TASK BRIEF
Every line from the one with "normal m e = true ->" to the one with "rewrite Hv, Hl.", including those two, is to be copied exactly; all other lines of the entries below are left out.

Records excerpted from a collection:
■ ■ ■
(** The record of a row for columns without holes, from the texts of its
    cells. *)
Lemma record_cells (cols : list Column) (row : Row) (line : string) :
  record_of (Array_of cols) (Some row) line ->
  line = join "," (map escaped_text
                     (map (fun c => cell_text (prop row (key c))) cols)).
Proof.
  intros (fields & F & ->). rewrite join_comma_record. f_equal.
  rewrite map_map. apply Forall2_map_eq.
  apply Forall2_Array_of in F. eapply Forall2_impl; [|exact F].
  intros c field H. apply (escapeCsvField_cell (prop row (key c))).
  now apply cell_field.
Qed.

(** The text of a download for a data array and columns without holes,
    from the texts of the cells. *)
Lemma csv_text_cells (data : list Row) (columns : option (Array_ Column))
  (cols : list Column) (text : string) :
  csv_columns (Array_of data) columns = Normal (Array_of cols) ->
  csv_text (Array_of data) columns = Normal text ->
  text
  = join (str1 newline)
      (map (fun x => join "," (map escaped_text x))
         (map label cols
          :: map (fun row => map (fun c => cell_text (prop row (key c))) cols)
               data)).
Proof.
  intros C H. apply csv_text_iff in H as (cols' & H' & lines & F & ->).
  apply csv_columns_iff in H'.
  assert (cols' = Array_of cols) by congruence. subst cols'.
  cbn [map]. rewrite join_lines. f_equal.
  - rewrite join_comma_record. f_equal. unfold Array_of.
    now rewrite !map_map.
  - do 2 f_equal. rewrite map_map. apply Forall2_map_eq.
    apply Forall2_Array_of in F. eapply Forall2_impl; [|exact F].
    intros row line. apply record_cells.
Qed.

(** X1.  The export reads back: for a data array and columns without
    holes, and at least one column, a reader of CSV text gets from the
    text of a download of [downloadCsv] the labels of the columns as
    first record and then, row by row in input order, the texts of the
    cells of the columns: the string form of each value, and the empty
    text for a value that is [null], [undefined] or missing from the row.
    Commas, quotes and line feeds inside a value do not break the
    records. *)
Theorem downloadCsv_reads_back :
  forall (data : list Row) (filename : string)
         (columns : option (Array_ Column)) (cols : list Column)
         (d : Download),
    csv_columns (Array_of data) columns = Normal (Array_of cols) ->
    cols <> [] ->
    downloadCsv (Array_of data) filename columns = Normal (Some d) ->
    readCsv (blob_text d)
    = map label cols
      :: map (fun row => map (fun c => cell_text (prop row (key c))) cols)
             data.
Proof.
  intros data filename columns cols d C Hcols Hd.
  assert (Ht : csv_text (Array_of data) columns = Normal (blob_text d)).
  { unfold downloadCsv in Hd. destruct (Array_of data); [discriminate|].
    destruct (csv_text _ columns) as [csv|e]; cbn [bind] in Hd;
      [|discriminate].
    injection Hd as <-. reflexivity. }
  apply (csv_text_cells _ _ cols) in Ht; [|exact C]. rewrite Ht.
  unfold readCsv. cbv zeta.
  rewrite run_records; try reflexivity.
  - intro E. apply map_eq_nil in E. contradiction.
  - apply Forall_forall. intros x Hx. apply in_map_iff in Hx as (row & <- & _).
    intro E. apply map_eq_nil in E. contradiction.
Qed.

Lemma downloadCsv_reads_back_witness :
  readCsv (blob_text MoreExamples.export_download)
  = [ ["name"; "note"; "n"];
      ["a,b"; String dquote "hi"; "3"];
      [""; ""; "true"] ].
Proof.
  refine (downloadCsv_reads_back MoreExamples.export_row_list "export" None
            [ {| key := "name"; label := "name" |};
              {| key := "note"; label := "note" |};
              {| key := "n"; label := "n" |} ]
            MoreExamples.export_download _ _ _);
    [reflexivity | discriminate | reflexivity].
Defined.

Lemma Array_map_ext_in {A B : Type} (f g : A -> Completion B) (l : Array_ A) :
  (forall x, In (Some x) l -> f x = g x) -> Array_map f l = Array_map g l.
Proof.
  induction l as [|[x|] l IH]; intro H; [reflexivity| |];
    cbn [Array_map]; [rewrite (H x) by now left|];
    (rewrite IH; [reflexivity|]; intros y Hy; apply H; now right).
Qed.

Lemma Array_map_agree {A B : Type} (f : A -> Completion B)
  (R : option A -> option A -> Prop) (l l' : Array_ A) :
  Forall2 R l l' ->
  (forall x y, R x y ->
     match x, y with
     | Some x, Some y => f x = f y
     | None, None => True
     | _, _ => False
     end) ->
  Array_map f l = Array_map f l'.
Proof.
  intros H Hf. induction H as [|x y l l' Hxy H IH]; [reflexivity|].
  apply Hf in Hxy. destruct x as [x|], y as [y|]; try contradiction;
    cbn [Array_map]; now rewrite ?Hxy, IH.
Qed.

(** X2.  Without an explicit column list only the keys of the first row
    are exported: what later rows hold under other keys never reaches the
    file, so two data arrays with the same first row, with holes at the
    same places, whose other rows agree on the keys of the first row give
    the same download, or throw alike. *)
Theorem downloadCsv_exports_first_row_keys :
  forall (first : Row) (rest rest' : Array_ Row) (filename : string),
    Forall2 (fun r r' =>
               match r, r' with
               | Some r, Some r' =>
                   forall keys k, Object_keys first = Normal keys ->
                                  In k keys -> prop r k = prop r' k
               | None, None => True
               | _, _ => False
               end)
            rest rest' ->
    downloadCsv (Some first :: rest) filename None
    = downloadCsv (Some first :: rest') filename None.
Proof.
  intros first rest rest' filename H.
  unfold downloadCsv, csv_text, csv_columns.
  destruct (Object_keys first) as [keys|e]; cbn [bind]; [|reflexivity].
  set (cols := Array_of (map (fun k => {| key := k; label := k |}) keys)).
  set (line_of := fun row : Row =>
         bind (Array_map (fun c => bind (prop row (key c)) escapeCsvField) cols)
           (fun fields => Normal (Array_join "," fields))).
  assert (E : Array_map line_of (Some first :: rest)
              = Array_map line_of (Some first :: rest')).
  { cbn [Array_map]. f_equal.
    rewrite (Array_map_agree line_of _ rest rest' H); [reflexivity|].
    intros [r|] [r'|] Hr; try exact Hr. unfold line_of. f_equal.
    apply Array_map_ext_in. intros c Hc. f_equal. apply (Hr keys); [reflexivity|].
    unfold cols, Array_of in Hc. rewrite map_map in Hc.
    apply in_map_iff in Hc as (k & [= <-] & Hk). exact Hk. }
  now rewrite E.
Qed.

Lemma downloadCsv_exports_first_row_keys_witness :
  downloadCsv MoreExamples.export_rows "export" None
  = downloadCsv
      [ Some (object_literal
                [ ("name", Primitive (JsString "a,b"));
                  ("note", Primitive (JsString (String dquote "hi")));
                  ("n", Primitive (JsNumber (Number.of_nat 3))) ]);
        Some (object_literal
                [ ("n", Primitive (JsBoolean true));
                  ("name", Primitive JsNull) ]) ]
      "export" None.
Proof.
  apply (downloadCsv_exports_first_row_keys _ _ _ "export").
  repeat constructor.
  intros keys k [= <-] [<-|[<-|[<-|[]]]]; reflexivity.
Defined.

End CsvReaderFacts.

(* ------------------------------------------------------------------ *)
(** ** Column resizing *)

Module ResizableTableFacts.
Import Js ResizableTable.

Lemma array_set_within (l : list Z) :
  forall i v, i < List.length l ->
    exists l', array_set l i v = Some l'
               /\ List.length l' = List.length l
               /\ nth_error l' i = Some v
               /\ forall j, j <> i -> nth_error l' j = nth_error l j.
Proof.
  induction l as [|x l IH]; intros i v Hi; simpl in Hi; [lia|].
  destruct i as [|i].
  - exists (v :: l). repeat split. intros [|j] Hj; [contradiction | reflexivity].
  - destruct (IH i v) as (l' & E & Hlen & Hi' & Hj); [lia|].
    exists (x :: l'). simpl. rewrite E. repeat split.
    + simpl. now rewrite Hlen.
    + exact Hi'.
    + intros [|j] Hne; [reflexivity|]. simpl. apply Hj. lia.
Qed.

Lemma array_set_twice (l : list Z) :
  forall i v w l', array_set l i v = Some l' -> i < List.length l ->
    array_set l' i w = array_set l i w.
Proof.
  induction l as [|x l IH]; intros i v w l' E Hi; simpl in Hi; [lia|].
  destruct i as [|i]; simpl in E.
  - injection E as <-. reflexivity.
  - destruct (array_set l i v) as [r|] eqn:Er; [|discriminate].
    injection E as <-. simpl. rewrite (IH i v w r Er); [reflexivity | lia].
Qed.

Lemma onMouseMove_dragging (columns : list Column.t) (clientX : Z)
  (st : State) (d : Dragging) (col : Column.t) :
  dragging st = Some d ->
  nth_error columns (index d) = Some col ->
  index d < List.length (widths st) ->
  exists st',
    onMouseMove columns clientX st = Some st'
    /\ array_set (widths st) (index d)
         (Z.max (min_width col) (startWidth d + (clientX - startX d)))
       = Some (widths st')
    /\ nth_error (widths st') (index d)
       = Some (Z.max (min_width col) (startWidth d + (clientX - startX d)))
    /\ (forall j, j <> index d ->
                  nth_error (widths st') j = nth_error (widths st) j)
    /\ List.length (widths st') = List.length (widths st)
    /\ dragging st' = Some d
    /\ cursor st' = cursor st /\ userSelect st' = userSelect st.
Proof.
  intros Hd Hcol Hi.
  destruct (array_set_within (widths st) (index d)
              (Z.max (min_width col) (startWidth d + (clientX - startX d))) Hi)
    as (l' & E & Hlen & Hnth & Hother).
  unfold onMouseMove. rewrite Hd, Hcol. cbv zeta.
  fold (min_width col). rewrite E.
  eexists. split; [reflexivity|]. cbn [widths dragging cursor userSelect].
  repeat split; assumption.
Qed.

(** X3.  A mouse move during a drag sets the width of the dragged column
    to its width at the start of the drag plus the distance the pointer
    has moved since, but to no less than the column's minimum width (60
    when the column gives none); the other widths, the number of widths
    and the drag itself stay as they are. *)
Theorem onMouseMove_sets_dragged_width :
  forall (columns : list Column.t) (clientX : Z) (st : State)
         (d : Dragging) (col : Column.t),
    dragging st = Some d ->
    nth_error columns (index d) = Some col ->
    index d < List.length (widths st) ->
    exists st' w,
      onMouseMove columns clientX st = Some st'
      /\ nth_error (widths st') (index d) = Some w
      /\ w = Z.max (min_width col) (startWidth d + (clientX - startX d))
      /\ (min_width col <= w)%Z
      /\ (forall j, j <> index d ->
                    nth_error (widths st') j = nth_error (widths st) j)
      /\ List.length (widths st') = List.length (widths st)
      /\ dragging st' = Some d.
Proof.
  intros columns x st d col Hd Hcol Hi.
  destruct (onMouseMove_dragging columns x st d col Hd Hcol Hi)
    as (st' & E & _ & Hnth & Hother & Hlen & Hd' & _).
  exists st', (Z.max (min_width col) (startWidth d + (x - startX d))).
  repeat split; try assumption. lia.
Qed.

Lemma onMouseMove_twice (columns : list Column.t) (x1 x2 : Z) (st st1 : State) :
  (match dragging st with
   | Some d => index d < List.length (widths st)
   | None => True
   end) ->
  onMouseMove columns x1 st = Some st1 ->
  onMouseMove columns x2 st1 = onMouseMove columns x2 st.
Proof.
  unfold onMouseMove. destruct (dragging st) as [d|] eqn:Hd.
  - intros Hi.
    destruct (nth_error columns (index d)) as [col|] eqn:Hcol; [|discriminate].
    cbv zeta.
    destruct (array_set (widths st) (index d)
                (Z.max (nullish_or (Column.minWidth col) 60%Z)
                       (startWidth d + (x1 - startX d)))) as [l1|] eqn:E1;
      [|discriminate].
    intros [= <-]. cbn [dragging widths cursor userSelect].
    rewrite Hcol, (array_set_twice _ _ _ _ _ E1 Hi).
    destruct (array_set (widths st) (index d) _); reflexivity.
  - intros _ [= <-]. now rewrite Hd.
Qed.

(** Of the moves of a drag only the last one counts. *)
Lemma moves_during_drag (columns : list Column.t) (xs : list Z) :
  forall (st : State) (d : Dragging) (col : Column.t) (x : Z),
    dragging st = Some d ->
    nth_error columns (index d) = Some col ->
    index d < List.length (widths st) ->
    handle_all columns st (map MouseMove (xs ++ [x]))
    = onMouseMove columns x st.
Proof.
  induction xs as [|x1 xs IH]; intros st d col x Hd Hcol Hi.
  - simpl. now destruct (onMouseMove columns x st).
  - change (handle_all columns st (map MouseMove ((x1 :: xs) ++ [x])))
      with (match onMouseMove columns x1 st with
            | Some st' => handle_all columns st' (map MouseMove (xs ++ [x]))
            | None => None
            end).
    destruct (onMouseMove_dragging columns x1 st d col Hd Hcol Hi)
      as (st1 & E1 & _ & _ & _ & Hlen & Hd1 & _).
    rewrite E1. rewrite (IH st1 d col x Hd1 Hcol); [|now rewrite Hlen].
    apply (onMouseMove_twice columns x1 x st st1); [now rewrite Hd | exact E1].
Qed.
■ ■ ■
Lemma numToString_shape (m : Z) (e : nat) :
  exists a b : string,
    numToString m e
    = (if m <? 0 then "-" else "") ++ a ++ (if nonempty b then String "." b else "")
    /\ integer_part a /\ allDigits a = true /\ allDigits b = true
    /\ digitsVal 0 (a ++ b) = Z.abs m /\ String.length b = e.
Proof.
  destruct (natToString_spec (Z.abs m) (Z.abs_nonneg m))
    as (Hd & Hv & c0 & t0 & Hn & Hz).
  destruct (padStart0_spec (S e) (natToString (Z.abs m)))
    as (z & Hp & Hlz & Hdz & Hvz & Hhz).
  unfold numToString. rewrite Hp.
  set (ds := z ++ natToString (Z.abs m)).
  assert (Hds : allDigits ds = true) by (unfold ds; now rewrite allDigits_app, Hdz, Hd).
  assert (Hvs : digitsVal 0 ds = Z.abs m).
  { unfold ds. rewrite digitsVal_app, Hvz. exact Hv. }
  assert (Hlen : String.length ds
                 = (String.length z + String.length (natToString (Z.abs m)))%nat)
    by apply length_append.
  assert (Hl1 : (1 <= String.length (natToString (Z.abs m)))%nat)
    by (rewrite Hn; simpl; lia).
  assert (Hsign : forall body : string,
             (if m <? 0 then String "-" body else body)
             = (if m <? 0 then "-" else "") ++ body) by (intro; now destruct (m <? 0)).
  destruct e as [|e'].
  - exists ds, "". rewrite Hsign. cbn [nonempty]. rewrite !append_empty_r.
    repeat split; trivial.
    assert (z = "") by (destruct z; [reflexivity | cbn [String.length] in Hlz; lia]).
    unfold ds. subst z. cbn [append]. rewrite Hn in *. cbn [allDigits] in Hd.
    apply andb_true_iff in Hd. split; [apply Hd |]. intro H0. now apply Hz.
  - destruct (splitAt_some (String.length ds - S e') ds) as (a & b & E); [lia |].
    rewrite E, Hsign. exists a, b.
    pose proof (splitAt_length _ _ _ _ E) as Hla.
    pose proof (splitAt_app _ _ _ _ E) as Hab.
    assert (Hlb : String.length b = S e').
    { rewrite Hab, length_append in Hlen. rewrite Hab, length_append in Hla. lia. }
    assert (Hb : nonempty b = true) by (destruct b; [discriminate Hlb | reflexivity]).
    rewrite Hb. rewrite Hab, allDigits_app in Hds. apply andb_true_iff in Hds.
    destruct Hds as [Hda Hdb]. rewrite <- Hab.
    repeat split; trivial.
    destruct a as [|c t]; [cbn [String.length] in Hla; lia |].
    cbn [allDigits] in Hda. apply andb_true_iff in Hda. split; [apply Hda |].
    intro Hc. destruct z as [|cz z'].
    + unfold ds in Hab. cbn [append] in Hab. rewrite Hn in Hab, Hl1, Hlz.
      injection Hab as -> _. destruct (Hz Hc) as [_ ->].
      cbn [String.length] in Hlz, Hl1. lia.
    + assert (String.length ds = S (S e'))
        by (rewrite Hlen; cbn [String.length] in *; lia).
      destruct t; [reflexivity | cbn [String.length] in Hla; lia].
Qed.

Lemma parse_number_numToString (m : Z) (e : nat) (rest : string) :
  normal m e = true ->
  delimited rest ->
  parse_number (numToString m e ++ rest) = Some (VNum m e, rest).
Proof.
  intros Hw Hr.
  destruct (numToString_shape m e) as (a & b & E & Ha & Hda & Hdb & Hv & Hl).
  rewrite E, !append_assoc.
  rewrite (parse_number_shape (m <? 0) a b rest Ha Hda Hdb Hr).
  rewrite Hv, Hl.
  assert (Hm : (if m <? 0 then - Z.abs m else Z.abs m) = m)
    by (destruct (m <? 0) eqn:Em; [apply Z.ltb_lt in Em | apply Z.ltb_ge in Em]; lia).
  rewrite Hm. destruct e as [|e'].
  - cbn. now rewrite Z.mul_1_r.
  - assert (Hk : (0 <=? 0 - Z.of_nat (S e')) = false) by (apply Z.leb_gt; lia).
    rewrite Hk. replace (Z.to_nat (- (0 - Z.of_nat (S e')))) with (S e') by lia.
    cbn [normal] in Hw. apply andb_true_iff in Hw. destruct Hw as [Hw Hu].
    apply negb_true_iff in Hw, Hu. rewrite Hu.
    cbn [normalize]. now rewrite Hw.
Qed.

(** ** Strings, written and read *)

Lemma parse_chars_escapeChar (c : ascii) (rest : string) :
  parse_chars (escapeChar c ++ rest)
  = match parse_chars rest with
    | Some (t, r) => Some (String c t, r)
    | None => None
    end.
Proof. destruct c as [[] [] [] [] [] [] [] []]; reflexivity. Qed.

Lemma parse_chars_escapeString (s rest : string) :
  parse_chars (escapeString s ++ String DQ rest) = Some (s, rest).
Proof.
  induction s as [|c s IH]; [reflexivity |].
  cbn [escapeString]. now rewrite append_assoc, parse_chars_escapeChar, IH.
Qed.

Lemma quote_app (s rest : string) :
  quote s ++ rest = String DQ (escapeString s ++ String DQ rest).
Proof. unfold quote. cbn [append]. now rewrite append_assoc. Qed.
■ ■ ■
SOLUTION
  normal m e = true ->
  delimited rest ->
  parse_number (numToString m e ++ rest) = Some (VNum m e, rest).
Proof.
  intros Hw Hr.
  destruct (numToString_shape m e) as (a & b & E & Ha & Hda & Hdb & Hv & Hl).
  rewrite E, !append_assoc.
  rewrite (parse_number_shape (m <? 0) a b rest Ha Hda Hdb Hr).
  rewrite Hv, Hl.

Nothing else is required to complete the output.